Assessment of detonation performance and characteristics of 2,4,6-trinitrotoluene based melt cast explosives containing aluminum by laser induced breakdown spectroscopy

Abstract

Aluminized melt cast formulations based on 2,4,6-trinitrotoluene (TNT) deliver an enhanced blast effect because the secondary combustion process of aluminum (Al) occurs beyond the detonation zone. A new method is introduced to assess the detonation performance and characteristics of aluminized TNT explosives on the basis of the laser-induced breakdown spectroscopy (LIBS) technique, in both air and argon (Ar) atmospheres. The plasma emissions of the prepared samples were recorded, where the atomic lines of Al, C, O and H as well as the molecular bands of AlO, CN and C2 were identified.
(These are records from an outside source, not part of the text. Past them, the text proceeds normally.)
(** * Authentication handlers and user routes of the turf-booking server

    A shallow embedding of [server/modules/auth] (the request handlers
    [register], [login], [adminLogin], [logout], [getMe], [forgotPassword],
    [verifyEmail]) and of the route table of [server/modules/user/user.routes.ts],
    followed by the properties the specification states about them.

    Conventions.
    - A JavaScript string is a [string]: a sequence of code units, here the
      units 0..255.
    - A JavaScript object is a finite map from property names to values
      ([gmap string Json]); [delete obj.k] is [delete "k" obj].
    - A Mongoose collection is the list of its documents in insertion order,
      which is the order [findOne] scans.
    - [next(new ErrorResponse(message, code))] is the result [Next]; the
      central error handler that turns it into a JSON envelope is outside the
      modelled code.
    - The services the handlers await ([authService], [validator.isEmail],
      JWT verification) are parameters of the development. *)

From stdpp Require Import base strings gmap list.
From Stdlib Require Import Ascii ZArith.

#[local] Open Scope string_scope.
#[local] Open Scope Z_scope.

(** ** JavaScript strings *)

Definition codeUnit (c : ascii) : N := N_of_ascii c.

(** The class [\s] of JavaScript regular expressions, on the units 0..255:
    TAB, LF, VT, FF, CR, SPACE and NO-BREAK SPACE. *)
Definition isWhitespace (c : ascii) : bool :=
  let n := codeUnit c in
  (((9 <=? n) && (n <=? 13)) || (n =? 32) || (n =? 160))%N.

(** [String.prototype.toLowerCase] on one unit: A-Z, and the upper-case
    letters of the range 0xC0-0xDE (0xD7 is the multiplication sign). *)
Definition lowerCodeUnit (c : ascii) : ascii :=
  let n := codeUnit c in
  if (((65 <=? n) && (n <=? 90))
      || ((192 <=? n) && (n <=? 222) && negb (n =? 215)))%N
  then ascii_of_N (n + 32)
  else c.

Fixpoint toLowerCase (s : string) : string :=
  match s with
  | EmptyString => EmptyString
  | String c r => String (lowerCodeUnit c) (toLowerCase r)
  end.

(** JavaScript truthiness of a string: [!s] holds exactly for the empty one. *)
Definition isEmptyString (s : string) : bool :=
  match s with
  | EmptyString => true
  | String _ _ => false
  end.

(** [x ?? d] *)
Definition nullish {A : Type} (x : option A) (d : A) : A :=
  match x with
  | Some v => v
  | None => d
  end.

(** ** The part of [validator] the handlers use *)

Module validator.

(** [ltrim(str)]: [str.replace(/^\s+/g, '')]. *)
Fixpoint ltrim (s : string) : string :=
  match s with
  | EmptyString => EmptyString
  | String c r => if isWhitespace c then ltrim r else s
  end.

(** [rtrim(str)]: drops the trailing run of whitespace. *)
Fixpoint rtrim (s : string) : string :=
  match s with
  | EmptyString => EmptyString
  | String c r =>
      match rtrim r with
      | EmptyString => if isWhitespace c then EmptyString else String c EmptyString
      | String d r' => String c (String d r')
      end
  end.

(** [trim(str)] is [rtrim(ltrim(str))]. *)
Definition trim (s : string) : string := rtrim (ltrim s).

End validator.

(** ** JSON values *)

#[warnings="-register-all"]
Inductive Json : Type :=
  | JNull
  | JBool (b : bool)
  | JNum (z : Z)
  | JStr (s : string)
  | JObj (o : gmap string Json).

(** A property whose value is [undefined] is left out of the object. *)
Definition setOptional (k : string) (v : option Json) (o : gmap string Json)
  : gmap string Json :=
  match v with
  | Some j => <[k := j]> o
  | None => o
  end.

(** ** Documents *)

(** Milliseconds since the epoch, the value of a JavaScript [Date]. *)
Definition Date := Z.

Definition ObjectId := string.

Module User.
A good discrimination and separation between the samples was possible using LIBS and principle component analysis (PCA), although they had similar atomic compositions. The quantitative calibration curve obtained using the relative intensity of Al/O was used to determine the detonation velocity/pressure and aluminum content of the TNT/Al samples. Comparisons between experimental and theoretical spectra were made using a Nelder-Mead temperature program for CN bands, which provided good agreement with the fitted spectra. Finally, CN vibrational temperatures were calculated from these spectral fittings. These temperatures have higher values in an Ar atmosphere than in an air atmosphere. Thus, increasing the oxygen concentration can decrease these temperatures in TNT/Al standard samples.